PROBLEM TO WORK ON: Reading the records below, find how many lines include the word "four" and give that number alone.

INFORMATION SUPPLIED:
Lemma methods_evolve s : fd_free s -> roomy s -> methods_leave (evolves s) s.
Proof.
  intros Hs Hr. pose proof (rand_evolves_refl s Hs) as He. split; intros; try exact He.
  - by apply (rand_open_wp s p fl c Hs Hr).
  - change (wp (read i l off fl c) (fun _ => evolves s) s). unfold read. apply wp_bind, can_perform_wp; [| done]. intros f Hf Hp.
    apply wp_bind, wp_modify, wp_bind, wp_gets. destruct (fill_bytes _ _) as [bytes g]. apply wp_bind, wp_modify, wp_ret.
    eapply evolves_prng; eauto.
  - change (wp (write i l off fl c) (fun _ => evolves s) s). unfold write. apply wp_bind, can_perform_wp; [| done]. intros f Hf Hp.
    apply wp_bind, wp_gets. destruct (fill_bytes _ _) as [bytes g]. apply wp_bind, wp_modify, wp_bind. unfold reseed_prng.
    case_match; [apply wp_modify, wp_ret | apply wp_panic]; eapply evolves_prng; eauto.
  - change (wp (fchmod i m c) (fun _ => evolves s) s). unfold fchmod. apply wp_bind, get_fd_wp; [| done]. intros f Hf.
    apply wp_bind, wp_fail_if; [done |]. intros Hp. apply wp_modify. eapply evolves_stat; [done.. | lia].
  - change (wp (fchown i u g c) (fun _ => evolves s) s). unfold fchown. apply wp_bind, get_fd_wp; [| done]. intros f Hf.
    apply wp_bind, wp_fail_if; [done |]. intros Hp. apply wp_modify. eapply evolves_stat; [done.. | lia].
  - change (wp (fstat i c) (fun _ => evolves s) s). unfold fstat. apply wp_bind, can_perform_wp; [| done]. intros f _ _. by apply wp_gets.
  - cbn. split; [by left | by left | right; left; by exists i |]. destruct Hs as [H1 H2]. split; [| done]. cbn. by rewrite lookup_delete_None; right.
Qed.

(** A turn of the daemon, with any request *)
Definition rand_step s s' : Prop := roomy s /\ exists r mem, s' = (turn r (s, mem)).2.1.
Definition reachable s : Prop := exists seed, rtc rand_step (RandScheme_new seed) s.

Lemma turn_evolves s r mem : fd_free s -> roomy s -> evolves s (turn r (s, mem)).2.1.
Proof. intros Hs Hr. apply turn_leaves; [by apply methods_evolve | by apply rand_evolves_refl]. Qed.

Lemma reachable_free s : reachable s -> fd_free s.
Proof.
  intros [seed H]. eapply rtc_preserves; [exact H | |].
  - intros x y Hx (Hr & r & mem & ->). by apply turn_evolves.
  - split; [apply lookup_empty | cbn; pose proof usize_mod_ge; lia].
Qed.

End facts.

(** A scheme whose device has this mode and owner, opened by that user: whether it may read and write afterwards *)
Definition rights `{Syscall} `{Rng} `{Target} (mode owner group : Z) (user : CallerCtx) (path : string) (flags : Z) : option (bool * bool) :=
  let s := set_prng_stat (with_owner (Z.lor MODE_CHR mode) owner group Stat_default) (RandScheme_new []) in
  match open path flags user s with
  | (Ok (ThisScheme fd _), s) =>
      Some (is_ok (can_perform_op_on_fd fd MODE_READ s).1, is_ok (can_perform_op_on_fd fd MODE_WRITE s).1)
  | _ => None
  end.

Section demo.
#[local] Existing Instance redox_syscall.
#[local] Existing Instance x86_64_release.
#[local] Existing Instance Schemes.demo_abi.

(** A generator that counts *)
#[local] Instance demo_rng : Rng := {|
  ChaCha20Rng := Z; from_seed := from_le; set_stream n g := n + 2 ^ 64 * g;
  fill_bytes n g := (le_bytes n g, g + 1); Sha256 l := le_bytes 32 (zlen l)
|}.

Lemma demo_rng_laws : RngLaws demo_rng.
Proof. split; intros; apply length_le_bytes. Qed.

--

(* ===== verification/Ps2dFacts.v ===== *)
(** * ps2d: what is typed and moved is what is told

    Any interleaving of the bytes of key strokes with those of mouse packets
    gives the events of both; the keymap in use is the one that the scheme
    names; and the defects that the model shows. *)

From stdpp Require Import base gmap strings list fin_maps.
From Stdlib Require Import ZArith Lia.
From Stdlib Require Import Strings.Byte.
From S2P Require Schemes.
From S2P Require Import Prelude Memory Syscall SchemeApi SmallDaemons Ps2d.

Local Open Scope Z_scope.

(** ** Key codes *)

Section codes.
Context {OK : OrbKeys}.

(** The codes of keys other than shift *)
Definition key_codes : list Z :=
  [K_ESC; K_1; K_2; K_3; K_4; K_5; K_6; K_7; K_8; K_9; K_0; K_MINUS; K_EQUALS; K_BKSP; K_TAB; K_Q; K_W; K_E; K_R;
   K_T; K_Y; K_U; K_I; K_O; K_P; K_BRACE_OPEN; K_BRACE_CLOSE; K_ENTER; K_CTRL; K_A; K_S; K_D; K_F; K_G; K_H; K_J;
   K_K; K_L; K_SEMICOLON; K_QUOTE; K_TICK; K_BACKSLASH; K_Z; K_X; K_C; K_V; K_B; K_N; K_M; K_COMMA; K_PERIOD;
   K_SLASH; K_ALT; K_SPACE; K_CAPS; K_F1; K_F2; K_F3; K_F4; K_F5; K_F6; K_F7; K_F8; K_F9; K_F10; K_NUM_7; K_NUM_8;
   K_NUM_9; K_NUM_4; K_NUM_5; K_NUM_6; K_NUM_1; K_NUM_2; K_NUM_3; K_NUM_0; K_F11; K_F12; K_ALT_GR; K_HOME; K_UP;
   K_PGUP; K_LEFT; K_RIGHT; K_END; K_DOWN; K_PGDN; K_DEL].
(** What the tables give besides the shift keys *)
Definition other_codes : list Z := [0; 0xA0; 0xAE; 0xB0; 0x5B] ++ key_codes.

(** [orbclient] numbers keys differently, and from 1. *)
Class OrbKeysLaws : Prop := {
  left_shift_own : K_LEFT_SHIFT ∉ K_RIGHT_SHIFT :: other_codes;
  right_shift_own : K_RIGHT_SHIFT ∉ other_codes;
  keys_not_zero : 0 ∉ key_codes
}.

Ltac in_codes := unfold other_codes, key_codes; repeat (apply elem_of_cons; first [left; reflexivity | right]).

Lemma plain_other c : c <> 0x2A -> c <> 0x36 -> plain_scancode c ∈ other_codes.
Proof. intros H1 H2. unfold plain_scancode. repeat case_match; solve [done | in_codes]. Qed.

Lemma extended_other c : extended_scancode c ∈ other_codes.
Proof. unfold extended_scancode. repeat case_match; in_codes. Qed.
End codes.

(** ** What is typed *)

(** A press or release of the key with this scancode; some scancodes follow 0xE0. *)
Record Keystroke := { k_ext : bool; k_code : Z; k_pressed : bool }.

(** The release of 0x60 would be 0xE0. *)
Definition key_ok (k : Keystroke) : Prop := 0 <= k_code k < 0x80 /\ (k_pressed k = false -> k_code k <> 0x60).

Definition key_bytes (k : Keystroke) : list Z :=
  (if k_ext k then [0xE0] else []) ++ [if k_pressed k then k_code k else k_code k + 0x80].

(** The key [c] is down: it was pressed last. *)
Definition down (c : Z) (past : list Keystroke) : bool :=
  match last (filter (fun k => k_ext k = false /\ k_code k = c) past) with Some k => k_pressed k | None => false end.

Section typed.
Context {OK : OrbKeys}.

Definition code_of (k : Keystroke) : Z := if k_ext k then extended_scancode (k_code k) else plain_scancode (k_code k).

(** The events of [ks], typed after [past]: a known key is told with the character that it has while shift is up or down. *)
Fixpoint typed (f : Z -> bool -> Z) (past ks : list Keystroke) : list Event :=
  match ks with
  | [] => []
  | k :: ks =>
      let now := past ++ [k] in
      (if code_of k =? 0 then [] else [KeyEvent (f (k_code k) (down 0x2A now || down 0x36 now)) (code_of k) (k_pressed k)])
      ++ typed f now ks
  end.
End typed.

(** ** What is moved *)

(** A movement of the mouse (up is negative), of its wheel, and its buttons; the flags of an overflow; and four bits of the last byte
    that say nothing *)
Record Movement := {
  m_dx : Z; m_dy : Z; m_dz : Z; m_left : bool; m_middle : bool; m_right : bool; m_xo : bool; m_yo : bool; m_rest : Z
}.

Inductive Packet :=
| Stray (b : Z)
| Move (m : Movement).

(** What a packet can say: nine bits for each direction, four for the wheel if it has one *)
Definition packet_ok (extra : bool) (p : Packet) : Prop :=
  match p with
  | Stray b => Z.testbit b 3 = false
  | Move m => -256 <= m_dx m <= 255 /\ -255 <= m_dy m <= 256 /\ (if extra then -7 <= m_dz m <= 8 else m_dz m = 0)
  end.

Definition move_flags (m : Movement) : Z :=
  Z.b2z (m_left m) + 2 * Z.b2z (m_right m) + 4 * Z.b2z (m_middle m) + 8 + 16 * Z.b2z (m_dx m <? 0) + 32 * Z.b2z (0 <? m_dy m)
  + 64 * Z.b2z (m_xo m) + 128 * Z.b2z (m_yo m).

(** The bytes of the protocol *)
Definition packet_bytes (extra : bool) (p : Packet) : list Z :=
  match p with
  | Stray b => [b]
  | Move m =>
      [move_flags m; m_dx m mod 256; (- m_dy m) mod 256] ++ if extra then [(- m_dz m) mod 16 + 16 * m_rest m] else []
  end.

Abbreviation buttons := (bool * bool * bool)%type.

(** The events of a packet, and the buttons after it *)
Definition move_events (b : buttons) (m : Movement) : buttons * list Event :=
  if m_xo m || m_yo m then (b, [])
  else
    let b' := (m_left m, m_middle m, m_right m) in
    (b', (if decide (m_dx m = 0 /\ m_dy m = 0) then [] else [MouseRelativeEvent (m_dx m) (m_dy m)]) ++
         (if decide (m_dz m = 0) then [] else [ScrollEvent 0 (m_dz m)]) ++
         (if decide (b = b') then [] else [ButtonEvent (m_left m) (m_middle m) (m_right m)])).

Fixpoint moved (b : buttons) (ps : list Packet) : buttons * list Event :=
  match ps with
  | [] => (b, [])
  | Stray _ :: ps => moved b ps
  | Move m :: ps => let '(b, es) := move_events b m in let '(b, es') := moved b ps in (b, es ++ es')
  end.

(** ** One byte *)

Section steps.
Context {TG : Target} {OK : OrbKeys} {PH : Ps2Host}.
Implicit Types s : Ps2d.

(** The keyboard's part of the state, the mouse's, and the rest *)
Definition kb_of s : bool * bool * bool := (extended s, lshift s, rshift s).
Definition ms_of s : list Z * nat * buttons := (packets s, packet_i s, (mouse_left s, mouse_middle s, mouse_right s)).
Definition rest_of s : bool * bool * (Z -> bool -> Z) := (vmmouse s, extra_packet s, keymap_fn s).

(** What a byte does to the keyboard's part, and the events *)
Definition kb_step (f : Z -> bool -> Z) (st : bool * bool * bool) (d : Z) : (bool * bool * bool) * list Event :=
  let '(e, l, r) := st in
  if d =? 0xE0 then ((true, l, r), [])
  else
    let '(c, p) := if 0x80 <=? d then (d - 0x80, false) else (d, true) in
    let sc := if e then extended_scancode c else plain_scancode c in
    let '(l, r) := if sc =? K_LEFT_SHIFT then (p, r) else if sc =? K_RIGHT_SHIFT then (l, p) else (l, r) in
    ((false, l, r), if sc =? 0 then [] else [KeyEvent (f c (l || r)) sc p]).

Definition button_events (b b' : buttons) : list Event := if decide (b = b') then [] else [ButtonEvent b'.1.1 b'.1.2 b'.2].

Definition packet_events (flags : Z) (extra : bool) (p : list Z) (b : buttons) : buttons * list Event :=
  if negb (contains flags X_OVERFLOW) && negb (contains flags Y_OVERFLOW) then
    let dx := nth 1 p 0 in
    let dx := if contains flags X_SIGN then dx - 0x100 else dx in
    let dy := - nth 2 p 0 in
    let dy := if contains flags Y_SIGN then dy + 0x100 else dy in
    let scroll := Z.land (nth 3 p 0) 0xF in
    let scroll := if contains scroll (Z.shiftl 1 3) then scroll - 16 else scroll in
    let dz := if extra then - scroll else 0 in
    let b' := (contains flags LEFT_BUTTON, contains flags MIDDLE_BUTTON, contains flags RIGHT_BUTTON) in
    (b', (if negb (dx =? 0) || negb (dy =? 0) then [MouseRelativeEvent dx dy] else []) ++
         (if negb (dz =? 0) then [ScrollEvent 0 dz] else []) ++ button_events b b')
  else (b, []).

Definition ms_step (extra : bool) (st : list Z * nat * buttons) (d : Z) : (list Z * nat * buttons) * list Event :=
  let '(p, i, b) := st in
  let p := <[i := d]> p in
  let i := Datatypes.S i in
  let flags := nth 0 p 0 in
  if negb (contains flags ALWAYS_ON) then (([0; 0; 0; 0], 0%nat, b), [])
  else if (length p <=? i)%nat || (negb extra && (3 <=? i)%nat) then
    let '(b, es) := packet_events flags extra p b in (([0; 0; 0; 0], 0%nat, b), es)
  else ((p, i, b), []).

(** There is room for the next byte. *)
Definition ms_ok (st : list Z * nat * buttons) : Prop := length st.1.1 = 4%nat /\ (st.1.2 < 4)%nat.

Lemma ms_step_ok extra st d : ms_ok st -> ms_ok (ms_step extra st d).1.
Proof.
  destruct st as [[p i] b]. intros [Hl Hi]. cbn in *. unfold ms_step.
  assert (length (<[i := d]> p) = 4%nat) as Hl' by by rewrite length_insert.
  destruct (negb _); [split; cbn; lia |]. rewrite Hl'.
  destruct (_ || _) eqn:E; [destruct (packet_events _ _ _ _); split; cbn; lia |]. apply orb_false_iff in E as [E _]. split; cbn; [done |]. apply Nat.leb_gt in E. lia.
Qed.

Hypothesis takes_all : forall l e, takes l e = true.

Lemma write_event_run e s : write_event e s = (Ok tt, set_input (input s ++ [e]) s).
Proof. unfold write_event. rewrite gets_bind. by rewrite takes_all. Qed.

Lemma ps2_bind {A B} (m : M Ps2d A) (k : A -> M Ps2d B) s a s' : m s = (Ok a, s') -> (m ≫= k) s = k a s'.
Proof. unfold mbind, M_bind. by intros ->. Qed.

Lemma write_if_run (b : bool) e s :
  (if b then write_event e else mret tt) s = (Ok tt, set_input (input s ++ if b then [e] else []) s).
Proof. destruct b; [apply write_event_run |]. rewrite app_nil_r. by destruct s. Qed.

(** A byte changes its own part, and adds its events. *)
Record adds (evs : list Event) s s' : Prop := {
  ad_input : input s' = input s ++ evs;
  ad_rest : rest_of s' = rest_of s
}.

* * *

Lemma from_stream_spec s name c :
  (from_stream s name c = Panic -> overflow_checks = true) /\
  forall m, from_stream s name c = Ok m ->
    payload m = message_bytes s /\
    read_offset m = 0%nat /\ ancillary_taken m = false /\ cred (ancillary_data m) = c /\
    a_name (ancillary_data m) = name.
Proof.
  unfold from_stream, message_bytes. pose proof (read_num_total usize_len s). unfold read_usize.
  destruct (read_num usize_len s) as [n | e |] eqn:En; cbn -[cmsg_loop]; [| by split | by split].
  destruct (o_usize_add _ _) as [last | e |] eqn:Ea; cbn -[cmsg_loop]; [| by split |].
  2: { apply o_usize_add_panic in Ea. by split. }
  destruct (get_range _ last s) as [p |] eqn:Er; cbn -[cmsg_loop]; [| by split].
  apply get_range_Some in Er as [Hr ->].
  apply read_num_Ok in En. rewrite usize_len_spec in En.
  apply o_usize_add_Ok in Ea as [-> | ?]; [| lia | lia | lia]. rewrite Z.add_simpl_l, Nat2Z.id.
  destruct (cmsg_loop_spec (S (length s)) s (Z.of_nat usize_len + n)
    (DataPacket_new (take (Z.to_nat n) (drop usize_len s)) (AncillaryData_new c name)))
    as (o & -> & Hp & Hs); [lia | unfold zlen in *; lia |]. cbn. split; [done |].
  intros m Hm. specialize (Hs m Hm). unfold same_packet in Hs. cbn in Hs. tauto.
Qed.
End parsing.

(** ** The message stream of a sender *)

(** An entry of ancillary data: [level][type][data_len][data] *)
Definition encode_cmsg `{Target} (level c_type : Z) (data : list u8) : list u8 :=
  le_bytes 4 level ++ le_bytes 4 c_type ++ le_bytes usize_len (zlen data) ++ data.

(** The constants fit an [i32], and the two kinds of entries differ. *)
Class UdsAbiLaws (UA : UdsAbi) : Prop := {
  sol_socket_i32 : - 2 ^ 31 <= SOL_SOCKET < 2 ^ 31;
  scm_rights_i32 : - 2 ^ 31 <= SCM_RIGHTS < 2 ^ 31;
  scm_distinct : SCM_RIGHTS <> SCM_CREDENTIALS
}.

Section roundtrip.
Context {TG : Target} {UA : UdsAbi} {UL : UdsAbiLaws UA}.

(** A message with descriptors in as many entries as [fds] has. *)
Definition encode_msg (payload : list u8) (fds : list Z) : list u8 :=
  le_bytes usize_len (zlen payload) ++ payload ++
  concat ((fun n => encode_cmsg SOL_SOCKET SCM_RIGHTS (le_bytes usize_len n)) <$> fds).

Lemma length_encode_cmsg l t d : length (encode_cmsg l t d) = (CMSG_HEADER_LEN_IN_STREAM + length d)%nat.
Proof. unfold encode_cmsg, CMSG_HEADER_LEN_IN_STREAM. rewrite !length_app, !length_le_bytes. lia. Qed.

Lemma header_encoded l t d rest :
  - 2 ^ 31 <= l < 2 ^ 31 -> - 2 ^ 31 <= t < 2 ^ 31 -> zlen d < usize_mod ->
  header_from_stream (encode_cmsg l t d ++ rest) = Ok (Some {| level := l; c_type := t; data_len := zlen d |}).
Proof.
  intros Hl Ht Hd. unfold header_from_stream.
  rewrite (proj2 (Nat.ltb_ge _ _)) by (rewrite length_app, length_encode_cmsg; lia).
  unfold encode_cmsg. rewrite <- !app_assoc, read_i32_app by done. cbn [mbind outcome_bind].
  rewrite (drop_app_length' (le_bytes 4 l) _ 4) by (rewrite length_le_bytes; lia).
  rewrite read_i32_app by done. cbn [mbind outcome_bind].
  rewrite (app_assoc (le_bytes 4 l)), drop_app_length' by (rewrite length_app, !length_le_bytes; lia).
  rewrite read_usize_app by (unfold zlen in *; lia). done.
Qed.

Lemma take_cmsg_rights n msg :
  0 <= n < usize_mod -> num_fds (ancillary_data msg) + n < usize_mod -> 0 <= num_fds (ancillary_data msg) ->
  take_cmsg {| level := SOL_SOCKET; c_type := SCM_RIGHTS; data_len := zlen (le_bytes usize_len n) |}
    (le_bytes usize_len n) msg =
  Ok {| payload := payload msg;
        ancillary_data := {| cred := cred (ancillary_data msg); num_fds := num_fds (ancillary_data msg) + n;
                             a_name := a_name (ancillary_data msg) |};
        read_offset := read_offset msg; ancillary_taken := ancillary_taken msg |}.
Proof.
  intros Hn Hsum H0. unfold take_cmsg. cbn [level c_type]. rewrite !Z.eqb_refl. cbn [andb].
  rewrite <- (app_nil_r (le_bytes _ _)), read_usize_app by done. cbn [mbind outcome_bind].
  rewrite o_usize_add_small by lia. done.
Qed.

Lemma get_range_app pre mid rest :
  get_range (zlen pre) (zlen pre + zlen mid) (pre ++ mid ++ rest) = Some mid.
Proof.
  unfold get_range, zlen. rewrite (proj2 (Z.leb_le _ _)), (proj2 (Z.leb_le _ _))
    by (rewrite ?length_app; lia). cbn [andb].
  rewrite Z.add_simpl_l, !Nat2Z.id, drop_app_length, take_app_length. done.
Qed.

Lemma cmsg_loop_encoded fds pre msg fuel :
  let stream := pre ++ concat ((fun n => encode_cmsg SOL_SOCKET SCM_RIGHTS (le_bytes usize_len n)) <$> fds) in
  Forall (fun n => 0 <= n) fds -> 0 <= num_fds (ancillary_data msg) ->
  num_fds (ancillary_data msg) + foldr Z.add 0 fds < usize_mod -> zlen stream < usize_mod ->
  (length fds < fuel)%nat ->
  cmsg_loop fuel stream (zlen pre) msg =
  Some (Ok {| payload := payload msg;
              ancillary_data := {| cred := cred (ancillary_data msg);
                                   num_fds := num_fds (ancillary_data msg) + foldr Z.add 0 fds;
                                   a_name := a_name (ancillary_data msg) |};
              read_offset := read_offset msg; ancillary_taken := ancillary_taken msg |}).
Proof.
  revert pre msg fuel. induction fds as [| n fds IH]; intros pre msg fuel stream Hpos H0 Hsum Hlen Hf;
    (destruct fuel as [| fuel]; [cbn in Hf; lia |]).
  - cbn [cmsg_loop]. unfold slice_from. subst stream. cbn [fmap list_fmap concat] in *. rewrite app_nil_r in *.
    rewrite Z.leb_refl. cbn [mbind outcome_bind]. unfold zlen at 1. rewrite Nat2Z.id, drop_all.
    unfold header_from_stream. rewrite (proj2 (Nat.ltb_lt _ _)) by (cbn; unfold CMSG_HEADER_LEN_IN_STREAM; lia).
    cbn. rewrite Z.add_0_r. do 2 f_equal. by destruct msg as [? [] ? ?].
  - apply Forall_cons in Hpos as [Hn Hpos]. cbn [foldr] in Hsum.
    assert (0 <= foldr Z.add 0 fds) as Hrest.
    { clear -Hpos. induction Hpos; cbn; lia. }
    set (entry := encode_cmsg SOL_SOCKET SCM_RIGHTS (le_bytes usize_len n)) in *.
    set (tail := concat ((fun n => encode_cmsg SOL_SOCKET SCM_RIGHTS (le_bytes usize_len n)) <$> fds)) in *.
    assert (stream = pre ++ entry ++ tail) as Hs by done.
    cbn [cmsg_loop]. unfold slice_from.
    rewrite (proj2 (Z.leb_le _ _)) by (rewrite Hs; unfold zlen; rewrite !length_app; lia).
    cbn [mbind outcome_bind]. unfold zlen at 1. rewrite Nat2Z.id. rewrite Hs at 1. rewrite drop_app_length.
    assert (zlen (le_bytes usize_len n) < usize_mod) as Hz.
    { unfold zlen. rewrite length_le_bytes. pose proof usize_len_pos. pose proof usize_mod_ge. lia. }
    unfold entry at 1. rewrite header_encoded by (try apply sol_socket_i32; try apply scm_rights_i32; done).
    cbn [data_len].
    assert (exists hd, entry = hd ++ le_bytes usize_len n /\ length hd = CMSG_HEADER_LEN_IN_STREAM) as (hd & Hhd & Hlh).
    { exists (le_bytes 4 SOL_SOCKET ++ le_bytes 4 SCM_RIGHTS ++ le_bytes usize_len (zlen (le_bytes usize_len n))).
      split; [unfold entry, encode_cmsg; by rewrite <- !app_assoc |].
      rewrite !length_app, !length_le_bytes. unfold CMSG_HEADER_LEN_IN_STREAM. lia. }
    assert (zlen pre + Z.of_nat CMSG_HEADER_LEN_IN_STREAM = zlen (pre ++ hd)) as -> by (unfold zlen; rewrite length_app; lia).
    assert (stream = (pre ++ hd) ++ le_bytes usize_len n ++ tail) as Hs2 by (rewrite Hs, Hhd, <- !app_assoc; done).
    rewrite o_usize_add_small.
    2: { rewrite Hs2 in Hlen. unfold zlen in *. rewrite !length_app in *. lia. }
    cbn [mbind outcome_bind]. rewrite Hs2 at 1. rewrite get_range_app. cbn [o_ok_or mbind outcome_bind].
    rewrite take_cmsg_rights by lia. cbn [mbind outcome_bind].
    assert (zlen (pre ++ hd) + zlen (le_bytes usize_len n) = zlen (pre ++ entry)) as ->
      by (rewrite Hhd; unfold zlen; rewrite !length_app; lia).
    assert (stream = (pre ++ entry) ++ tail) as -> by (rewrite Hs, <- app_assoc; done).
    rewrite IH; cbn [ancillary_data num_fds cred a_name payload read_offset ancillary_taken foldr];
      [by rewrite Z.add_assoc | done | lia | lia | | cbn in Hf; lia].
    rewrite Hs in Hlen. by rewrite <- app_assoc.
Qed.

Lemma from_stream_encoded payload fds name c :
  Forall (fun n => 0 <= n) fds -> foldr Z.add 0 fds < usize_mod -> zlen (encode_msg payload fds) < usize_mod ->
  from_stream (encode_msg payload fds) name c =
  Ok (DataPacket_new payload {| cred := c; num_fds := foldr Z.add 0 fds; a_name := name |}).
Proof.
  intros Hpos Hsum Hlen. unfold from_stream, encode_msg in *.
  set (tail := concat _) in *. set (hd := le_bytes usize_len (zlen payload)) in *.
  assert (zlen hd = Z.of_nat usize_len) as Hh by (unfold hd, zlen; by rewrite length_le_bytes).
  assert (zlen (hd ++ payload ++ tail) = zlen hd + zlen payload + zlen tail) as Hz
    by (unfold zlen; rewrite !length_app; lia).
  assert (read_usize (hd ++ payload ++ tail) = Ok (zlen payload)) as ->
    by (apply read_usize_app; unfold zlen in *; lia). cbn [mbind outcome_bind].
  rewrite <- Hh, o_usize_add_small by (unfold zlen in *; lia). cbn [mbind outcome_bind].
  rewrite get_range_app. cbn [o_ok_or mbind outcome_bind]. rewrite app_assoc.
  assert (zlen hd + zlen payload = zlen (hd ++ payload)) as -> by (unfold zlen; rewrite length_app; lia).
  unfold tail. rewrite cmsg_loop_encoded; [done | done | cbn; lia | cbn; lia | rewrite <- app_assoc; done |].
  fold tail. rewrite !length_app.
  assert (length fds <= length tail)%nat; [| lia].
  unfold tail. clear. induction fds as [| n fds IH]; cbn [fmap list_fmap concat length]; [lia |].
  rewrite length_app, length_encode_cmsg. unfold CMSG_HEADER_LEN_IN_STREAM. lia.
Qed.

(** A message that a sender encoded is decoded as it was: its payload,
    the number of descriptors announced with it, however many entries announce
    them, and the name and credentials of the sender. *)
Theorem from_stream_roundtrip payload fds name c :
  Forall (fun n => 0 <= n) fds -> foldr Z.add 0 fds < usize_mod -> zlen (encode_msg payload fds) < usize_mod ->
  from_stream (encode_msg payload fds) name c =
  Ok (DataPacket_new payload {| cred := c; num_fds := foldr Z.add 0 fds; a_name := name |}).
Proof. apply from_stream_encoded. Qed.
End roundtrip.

SOLUTION TO THIS PROBLEM: 2